The Cordillo facility, meanwhile, is marked by several portions of broken fence — torn wide enough to let kids bike and skateboard onto the courts — and a faded, cracked surface where the town has been “patching the unpatchable,” Riley said.
Liz Merrill, of the Neighborhood Outreach Connection, has stronger words to describe the tennis courts.
“It’s a complete eyesore,” said Merrill, who started Change.org petition asking Bennett and the town to turn the courts into a park for the 180 children who live in nearby Cordillo Courts II, The Hedges and Wood Haven. Many of them come from poor, working-class families who don’t have access to transportation to reach other public parks on the island, Merrill said.

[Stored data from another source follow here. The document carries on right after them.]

(** The statements run on the dict one after the other; the first
    [KeyError] stops them and leaves the dict as the earlier ones made it. *)
Fixpoint run_steps (steps : list (DictConfig → KeyError + DictConfig))
    (d : DictConfig) : DictConfig * option KeyError :=
  match steps with
  | [] => (d, None)
  | st :: steps' =>
      match st d with
      | inl e => (d, Some e)
      | inr d' => run_steps steps' d'
      end
  end.

(** [if dictConfig["root"]["handlers"]: logging.config.dictConfig(dictConfig)]:
    the dict that is handed to the logging system, if any.  What
    [logging.config.dictConfig] does with it, errors included, is not
    modelled. *)
Definition apply_dictConfig (d : DictConfig) : KeyError + option DictConfig :=
  match dc_root d with
  | None => inl (MkKeyError "root")
  | Some r =>
      match root_handlers r with
      | None => inl (MkKeyError "handlers")
      | Some [] => inr None
      | Some _ => inr (Some d)
      end
  end.

(** Whether the dict of the configuration is the one the method works on
    ([self.config.logging_dictConfig or {...}]). *)
Definition uses_own_dict (c : LoggingConfig) : bool :=
  match logging_dictConfig c with
  | Some d => negb (dict_is_empty d)
  | None => false
  end.

(** [Nornir.configure_logging].  The result is the configuration after the
    call (a dict supplied by the user is written to in place) and either the
    [KeyError] raised or the dict applied to the logging system, if one
    is. *)
Definition configure_logging (c : LoggingConfig)
  : LoggingConfig * (KeyError + option DictConfig) :=
  let dictConfig :=
    match logging_dictConfig c with
    | Some d => if dict_is_empty d then default_dictConfig c else d
    | None => default_dictConfig c
    end in
  let '(d, err) := run_steps (logging_steps c) dictConfig in
  let c' :=
    if uses_own_dict c
    then mkLoggingConfig (Some d) (logging_format c) (logging_loggers c)
                         (logging_level c) (logging_file c) (logging_to_console c)
    else c in
  (c', match err with
       | Some e => inl e
       | None => apply_dictConfig d
       end).

End Logging.

(** ** The constructor call and InitNornir *)

Section EntryPoint.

“We just want to see the town do something about it because they’re quick to do things for the areas where people have a lot more money, or ... more voting power,” said Merrill, office manager of Neighborhood Outreach Connection, which tutors area children inside their communities. “We just want to see them do things for these people too.”
On Monday, Riley said he will not direct any improvements unless Hilton Head Island Town Council votes to reject a proposal to sell the property to the regimes that control Cordillo Courts II and The Hedges.
If the deal goes through, the regimes would leave the land as open space and possibly add park features like picnic tables, grills and soccer nets, said Greg Wynn, president of the regimes’ property management company, G.W. Services.
“The kids play out there (now), but it’s really not a great environment for children,” Wynn said. “Kids need a place to run around.”
A proposal to sell the courts to the regimes will go before Town Council on April 5, Riley said.
“If we’re going to hold on to it for a longer period of time, we’ll have to rethink what we do there,” he said. “But in the short term, the hope would be to move on and tear it down.”
They’re valuable members of our local community but they don’t have a voice and we want to ensure they get their fair share.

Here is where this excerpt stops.